§ **Description of the task**:
Go through the records and report each line holding the string "else".

Items listed in a dataset
(* ===== verification/TopoSort.v ===== *)
(** * Topological order of a batch ([core/supervisor/pending_executor.py])

    Kahn's algorithm as the executor and the publication check run it: an
    insertion-ordered dictionary of in-degrees, counted once per entry of
    [depends_on] and decremented once per finished dependency.  Tasks are
    given by their identifier and dependency list.

    The theorems: the result is a permutation of the batch in which every
    dependency comes first; the search loop always ends within one step per
    task; the batch is accepted exactly when an order exists and no dependency
    list names a batch member twice. *)

From stdpp Require Import prelude strings list.
From S2P Require Import Prelude PyValue Sql.

Section topo.
Context {T : Type} (tid : T → string) (deps : T → list string).
Implicit Types (ts l : list T) (deg : list (string * Z)) (done q : list string).

(* ---------------------------------------------------------------- *)
(** ** The algorithm *)

(** [{td["task_id"]: td for td in tasks}]. *)
Definition task_map ts : list (string * T) := foldl (λ m t, dset (tid t) t m) [] ts.

(** [d[k] += n]. *)
Definition bump (k : string) (n : Z) deg : list (string * Z) :=
dset k (default 0%Z (dget k deg) + n)%Z deg.

Definition in_degree ts : list (string * Z) :=
foldl (λ deg t,
    foldl (λ deg dep, if dhas dep deg then bump (tid t) 1 deg else deg) deg (deps t))
  ((λ kt, (fst kt, 0%Z)) <$> task_map ts) ts.

(** The inner loop: release the tasks that wait for [x]. *)
Definition release_one (x : string) (st : list (string * Z) * list string) (t : T) :
  list (string * Z) * list string :=
let '(deg, q) := st in
if str_in x (deps t) then
  let deg' := bump (tid t) (-1) deg in
  if bool_decide (dget (tid t) deg' = Some 0%Z) then (deg', q ++ [tid t]) else (deg', q)
else st.
Definition release (x : string) deg q ts : list (string * Z) * list string :=
foldl (release_one x) (deg, q) ts.
(* ===== verification/DispatchProps.v ===== *)
(** * What publication guarantees

    Validated batches are well formed and acyclic; publication is
    all-or-nothing and leaves every task of the batch with saved execution
    input; a deterministic task is dispatched at most once; a delegation is
    visible to the delegator; a declared completion reaches the canonical
    record and the board. *)

From stdpp Require Import prelude strings list gmap relations.
From S2P Require Import Prelude PyValue Sql TaskModels TaskStore TaskStoreInv TaskStoreProps TaskLifecycle TaskBoard TaskQueue TaskQueueProps TopoSort Dispatch.

(* ------------------------------------------------------------------ *)
(** ** Validation *)

Lemma dget_dsetdefault {V} k k' (v : V) d : k ≠ k' → dget k (dsetdefault k' v d) = dget k d.
Proof. intros Hne. unfold dsetdefault. case_match; [done|]. by rewrite dget_dset_ne. Qed.

Lemma remove_dups_le {A} `{!EqDecision A} (l : list A) : length (remove_dups l) ≤ length l.
Proof. induction l as [|x l IH]; simpl; [done|]. case_decide; simpl; lia. Qed.

Lemma length_remove_dups {A} `{!EqDecision A} (l : list A) :
  length (remove_dups l) = length l → NoDup l.
Proof.
  induction l as [|x l IH]; simpl; [constructor|]. pose proof (remove_dups_le l).
  case_decide as Hx; simpl in *; [lia|]. intros Heq. apply NoDup_cons. split; [done|]. apply IH. lia.
Qed.

Section validation.
Context `{DispatchEnv}.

§ **Task answer**:
    foldl (λ deg dep, if dhas dep deg then bump (tid t) 1 deg else deg) deg (deps t))
  if bool_decide (dget (tid t) deg' = Some 0%Z) then (deg', q ++ [tid t]) else (deg', q)
else st.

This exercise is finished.